# Clustering

## Exercises

Load the `seu_int` dataset you have created earlier today:

``````seu_int <- readRDS("seu_int_day2_part1.rds")
``````

The method implemented in Seurat first constructs a SNN graph based on the euclidean distance in PCA space, and refine the edge weights between any two cells based on the shared overlap in their local neighborhoods (Jaccard similarity). This step is performed using the `FindNeighbors()` function, and takes as input the previously defined dimensionality of the dataset.

Note

We use the integrated object (`seu_int`) and the assay `integrated`. Unsure? Check `DefaultAssay(seu_int)`, and set it by `DefaultAssay(seu_int) <- "integrated"`.

``````seu_int <- Seurat::FindNeighbors(seu_int, dims = 1:25)
``````

To cluster the cells, Seurat next implements modularity optimization techniques such as the Louvain algorithm (default) or SLM [SLM, Blondel et al., Journal of Statistical Mechanics], to iteratively group cells together, with the goal of optimizing the standard modularity function.

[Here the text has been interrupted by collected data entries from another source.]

(* ===== verification/Checks.v ===== *)
(** * Running checks

    The execution half of [internal/agent/agent.go]: the options a check
    runs with, the destination key it is gated on, and the dispatch of one
    tick's jobs between per-check and batched checkers. *)

From Stdlib Require Import ZArith Lia List Bool Ascii String Permutation.
From stdpp Require Import base tactics gmap strings list.
From S2P Require Import Prelude Netbind Wire.

(** [probe.Options]. *)
Record Options : Type := mkOptions {
  o_Target : string;
  o_Timeout : duration;
  o_ProbeID : string;
  o_Destination : string;
  o_Seq : Z;
  o_Params : params;
  o_Bind : Binding
}.

(** What the agent relies on from its checkers ([probe.Checker] and
    [probe.BatchChecker], as the registry resolves them), from the gate and
    from formatting: a batch checker answers every option it is given. *)
Class Checkers : Type := {
  isBatch : string -> option bool;  (** [reg.Get]: unknown, or whether it batches *)
  CheckOne : string -> Options -> CheckResult;
  CheckBatch : string -> list Options -> list CheckResult;
  gateClears : Options -> bool;     (** [destgate.Wait] returned nil *)
  quoted : string -> string;        (** [fmt]'s %q *)
  sprint : any -> string;           (** [fmt]'s %v *)
  CheckBatch_length p opts : length (CheckBatch p opts) = length opts
}.

Section checks.
Context `{Checkers}.

(** ** Destinations *)

(** [v, _ := m[key].(T)], which yields the zero value on a mismatch. *)
Definition object_at (m : params) (key : string) : params := default [] (as_object (obj_get m key)).
Definition array_at (m : params) (key : string) : list any := default [] (as_array (obj_get m key)).
Definition first_object (l : list any) : params :=
  match l with v :: _ => default [] (as_object v) | [] => [] end.

Definition xrayDestination (ps : params) : option string :=
  let config := object_at ps "config" in
  match array_at config "outbounds" with
  | [] => None
  | outbounds =>
      let settings := object_at (first_object outbounds) "settings" in
      let endpoints :=
        match array_at settings "vnext" with [] => array_at settings "servers" | l => l end in
      match endpoints with
      | [] => None
      | _ =>
          let endpoint := first_object endpoints in
          match as_string (obj_get endpoint "address") with
          | None => None
          | Some address =>
              if bool_decide (address = ""%string) then None
              else Some (address +:+ ":" +:+ sprint (obj_get endpoint "port"))
          end
      end
  end.

Definition destinationFor (pr : ProbeSnapshot) : string :=
  if bool_decide (Prober pr = "xray"%string) then default (Target pr) (xrayDestination (Params pr))
  else Target pr.

Definition optionsFor (bind : Binding) (pr : ProbeSnapshot) (seq : Z) : Options :=
  let timeout := int_mul (TimeoutMs pr) millisecond in
  {| o_Target := Target pr;
     o_Timeout := if timeout <=? 0 then 5 * second else timeout;
     o_ProbeID := ID pr; o_Destination := destinationFor pr; o_Seq := seq;
     o_Params := Params pr; o_Bind := bind |}.

(** ** Jobs *)

Record checkJob : Type := mkJob { pr : ProbeSnapshot; runID : string; job_seq : Z }.

Definition result_of_job (now : time) (j : checkJob) (r : CheckResult) : Result :=
  mkResult (runID j) (ID (pr j)) r (Some now).

(** [runCheck]; [None] when the destination never cleared. *)
Definition runCheck (bind : Binding) (now : time) (j : checkJob) : option Result :=
  let opts := optionsFor bind (pr j) (job_seq j) in
  match isBatch (Prober (pr j)) with
  | None =>
      Some (result_of_job now j
        (Fail_ (Prober (pr j)) (Target (pr j)) (job_seq j) ("unknown prober " +:+ quoted (Prober (pr j)))))
  | Some _ =>
      if gateClears opts then Some (result_of_job now j (CheckOne (Prober (pr j)) opts)) else None
  end.

Definition runCheckBatch (bind : Binding) (now : time) (prober : string) (jobs : list checkJob) : list Result :=
  let answers := CheckBatch prober (map (fun j => optionsFor bind (pr j) (job_seq j)) jobs) in
  omap (fun jr => if Skip (snd jr) then None else Some (result_of_job now (fst jr) (snd jr)))
    (combine jobs answers).

(** [batches[prober] = append(batches[prober], j)]. *)
Fixpoint add_to_batch (prober : string) (j : checkJob) (batches : list (string * list checkJob))
    : list (string * list checkJob) :=
  match batches with
  | [] => [(prober, [j])]
  | (p, js) :: rest =>
      if bool_decide (p = prober) then (p, js ++ [j]) :: rest else (p, js) :: add_to_batch prober j rest
  end.

Definition sort_job (acc : list (string * list checkJob) * list checkJob) (j : checkJob) :=
  match isBatch (Prober (pr j)) with
  | Some true => (add_to_batch (Prober (pr j)) j (fst acc), snd acc)
  | _ => (fst acc, snd acc ++ [j])
  end.

Definition split_jobs (jobs : list checkJob) : list (string * list checkJob) * list checkJob :=
  fold_left sort_job jobs ([], []).

(** [runChecks]: one goroutine per batch and per single job, which append
    their results as they finish: [finish] is the order they do. *)
Definition runChecks (finish : list (list Result) -> list (list Result)) (bind : Binding)
    (now : time) (jobs : list checkJob) : list Result :=
  let '(batches, singles) := split_jobs jobs in
  concat (finish (map (fun b => runCheckBatch bind now (fst b) (snd b)) batches
                  ++ map (fun j => match runCheck bind now j with Some r => [r] | None => [] end) singles)).

(** ** What a run reports *)

(** The (run, probe) a result or a job is about. *)
Definition result_id (r : Result) : string * string := (RunID r, ProbeID r).
Definition job_id (j : checkJob) : string * string := (runID j, ID (pr j)).

Lemma add_to_batch_perm p j bs : concat (snd <$> add_to_batch p j bs) ≡ₚ concat (snd <$> bs) ++ [j].
Proof.
  induction bs as [|[p' js] bs IH]; [done|]. cbn [add_to_batch]. destruct (bool_decide _); cbn.
  - rewrite <- !app_assoc. apply Permutation_app_head, Permutation_app_comm.
  - rewrite <- app_assoc. by apply Permutation_app_head.
Qed.

(** No job is lost or duplicated by the grouping. *)
Lemma split_jobs_perm jobs :
  concat (snd <$> fst (split_jobs jobs)) ++ snd (split_jobs jobs) ≡ₚ jobs.
Proof.
  unfold split_jobs. induction jobs as [|j jobs IH] using rev_ind; [done|].
  rewrite fold_left_app. cbn [fold_left]. set (acc := fold_left _ jobs _) in *.
  unfold sort_job. destruct (isBatch (Prober (pr j))) as [[]|]; cbn [fst snd].
  - rewrite add_to_batch_perm, <- app_assoc, (Permutation_app_comm [j]), app_assoc.
    by apply Permutation_app_tail.
  - rewrite app_assoc. by apply Permutation_app_tail.
  - rewrite app_assoc. by apply Permutation_app_tail.
Qed.

Lemma batch_ids bind now p jobs :
  sublist (result_id <$> runCheckBatch bind now p jobs) (job_id <$> jobs).
Proof.
  unfold runCheckBatch. generalize (CheckBatch p (map (fun j => optionsFor bind (pr j) (job_seq j)) jobs)).
  intros l. revert jobs. induction l as [|a l IH]; intros [|j jobs]; cbn; try apply sublist_nil_l.
  destruct (Skip a); cbn; [by apply sublist_cons|]. by apply sublist_skip.
Qed.

Lemma batch_ids_all bind now p jobs :
  Forall (fun r => Skip r = false) (CheckBatch p (map (fun j => optionsFor bind (pr j) (job_seq j)) jobs)) ->
  result_id <$> runCheckBatch bind now p jobs = job_id <$> jobs.
Proof.
  unfold runCheckBatch. pose proof (CheckBatch_length p (map (fun j => optionsFor bind (pr j) (job_seq j)) jobs)) as Hl.
  rewrite List.length_map in Hl. revert Hl.
  generalize (CheckBatch p (map (fun j => optionsFor bind (pr j) (job_seq j)) jobs)). intros l Hl Hf.
  revert jobs Hl. induction Hf as [|a l Ha Hf IH]; intros [|j jobs] Hl; try done.
  cbn [combine omap list_omap fst snd]. rewrite Ha. cbn. f_equal. apply IH. by injection Hl.
Qed.

Lemma concat_perm {A} (l k : list (list A)) : l ≡ₚ k -> concat l ≡ₚ concat k.
Proof. intros ->. done. Qed.

Lemma batch_outputs_ids bind now (bs : list (string * list checkJob)) :
  result_id <$> concat (map (fun b => runCheckBatch bind now (fst b) (snd b)) bs) ⊆+ job_id <$> concat (snd <$> bs).
Proof.
  induction bs as [|[p js] bs IH]; [done|]. cbn [map concat fmap list_fmap snd fst]. rewrite !fmap_app.
  apply submseteq_app; [apply sublist_submseteq, batch_ids|exact IH].
Qed.

Lemma single_outputs_ids bind now js :
  result_id <$> concat (map (fun j => match runCheck bind now j with Some r => [r] | None => [] end) js)
  ⊆+ job_id <$> js.
Proof.
  induction js as [|j js IH]; [done|]. cbn [map concat fmap list_fmap].
  unfold runCheck at 1. destruct (isBatch _) as [b|]; [destruct (gateClears _)|];
    cbn [app fmap list_fmap]; try (by apply submseteq_skip). by apply submseteq_cons.
Qed.

(** Dispatch reports only what was asked and never twice.  Whatever the
    order goroutines finish in, the (run, probe) ids of the results are among
    those of the jobs, with multiplicity: no result is invented, duplicated
    by the grouping, or filed under another run or probe. *)
Theorem run_checks_sound finish bind now jobs :
  (forall l, finish l ≡ₚ l) ->
  result_id <$> runChecks finish bind now jobs ⊆+ job_id <$> jobs.
Proof.
  intros Hf. unfold runChecks. pose proof (split_jobs_perm jobs) as Hp.
  destruct (split_jobs jobs) as [bs js]. cbn [fst snd] in Hp. rewrite <- Hp.
  rewrite (concat_perm _ _ (Hf _)), concat_app, !fmap_app.
  apply submseteq_app; [apply batch_outputs_ids|apply single_outputs_ids].
Qed.

(** Nothing is skipped when every destination clears: then each job of the
    tick, batched or not, is reported exactly once. *)
Theorem run_checks_complete finish bind now jobs :
  (forall l, finish l ≡ₚ l) -> (forall opts, gateClears opts = true) ->
  (forall p opts, Forall (fun r => Skip r = false) (CheckBatch p opts)) ->
  result_id <$> runChecks finish bind now jobs ≡ₚ job_id <$> jobs.
Proof.
  intros Hf Hg Hs. unfold runChecks. pose proof (split_jobs_perm jobs) as Hp.
  destruct (split_jobs jobs) as [bs js]. cbn [fst snd] in Hp. rewrite <- Hp.
  rewrite (concat_perm _ _ (Hf _)), concat_app, !fmap_app. apply Permutation_app; apply reflexive_eq.
  - clear Hp. induction bs as [|[p l] bs IH]; [done|]. cbn [map concat fmap list_fmap fst snd].
    rewrite !fmap_app. f_equal; [by apply batch_ids_all|exact IH].
  - clear Hp. induction js as [|j js IH]; [done|]. cbn [map concat fmap list_fmap].
    unfold runCheck at 1. destruct (isBatch _); rewrite ?Hg; cbn [app fmap list_fmap]; by f_equal.
Qed.
End checks.

(** ** A concrete set of checkers *)

Definition demo_answer (p : string) (o : Options) : CheckResult :=
  mkCheckResult false true p (o_Target o) (o_Seq o) None "" "" [].

#[export] Instance demo_checkers : Checkers := {|
  isBatch p := if bool_decide (p = "xray"%string) then Some true
               else if bool_decide (p = "tcp"%string) then Some false else None;
  CheckOne := demo_answer;
  CheckBatch p opts := map (demo_answer p) opts;
  gateClears o := true;
  quoted s := s;
  sprint _ := "443"%string;
  CheckBatch_length p opts := List.length_map (demo_answer p) opts
|}.

Definition demo_job (prober id : string) (seq : Z) : checkJob :=
  mkJob (mkSnapshot id "example.org" prober 1 1000 "interval" 60 0 0 [] "active") "run1" seq.

Definition demo_jobs : list checkJob :=
  [demo_job "xray" "x1" 1; demo_job "tcp" "t" 1; demo_job "xray" "x2" 1; demo_job "nope" "n" 1].

Lemma run_checks_sound_witness :
  result_id <$> runChecks (@rev (list Result)) (mkBinding None "") 0 demo_jobs ⊆+ job_id <$> demo_jobs.
Proof.
  exact (run_checks_sound (@rev (list Result)) (mkBinding None "") 0 demo_jobs
    (fun l => Permutation_sym (Permutation_rev l))).
Defined.

Lemma run_checks_complete_witness :
  result_id <$> runChecks (@rev (list Result)) (mkBinding None "") 0 demo_jobs ≡ₚ job_id <$> demo_jobs.
Proof.
  refine (run_checks_complete (@rev (list Result)) (mkBinding None "") 0 demo_jobs
    (fun l => Permutation_sym (Permutation_rev l)) (fun _ => eq_refl) _).
  intros p opts. apply Forall_forall. intros r (o & -> & _)%list_elem_of_fmap. reflexivity.
Defined.

(** The destination of an xray probe is its proxy server, not its target. *)
Example demo_destination :
  destinationFor (mkSnapshot "x" "https://probe.example" "xray" 1 1000 "interval" 60 0 0
    [("config", VObject [("outbounds", VArray [VObject [("settings", VObject [("vnext",
        VArray [VObject [("address", VString "proxy.example"); ("port", VFloat (float_of_Z 443))]])])]])])]%string
    "active") = "proxy.example:443"%string.
Proof. vm_compute. reflexivity. Qed.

The `FindClusters()` function implements this procedure, and contains a resolution parameter that sets the ‘granularity’ of the downstream clustering, with increased values leading to a greater number of clusters.

``````seu_int <- Seurat::FindClusters(seu_int, resolution = seq(0.1, 0.8, by=0.1))
``````

Cluster id of each cell is added to the metadata object, as a new column for each resolution tested:

``````head(seu_int@meta.data)
``````

To view how clusters sub-divide at increasing resolution:

``````library(clustree)
clustree::clustree(seu_int@meta.data[,grep("integrated_snn_res", colnames(seu_int@meta.data))],
prefix = "integrated_snn_res.")
``````

You can view the UMAP coloring each cell according to a cluster id like this:

``````Seurat::DimPlot(seu_int, group.by = "integrated_snn_res.0.1")
``````

Exercise: Visualise clustering based on a few more resolutions. Taking the clustering and the UMAP plots into account what do you consider as a good resolution to perform the clustering?

``````Seurat::DimPlot(seu_int, group.by = "integrated_snn_res.0.3")
Exercise: When do the number of neighbors need to be changed? How does changing the method of clustering in `FindClusters` affect the output? Which parameter should be changed?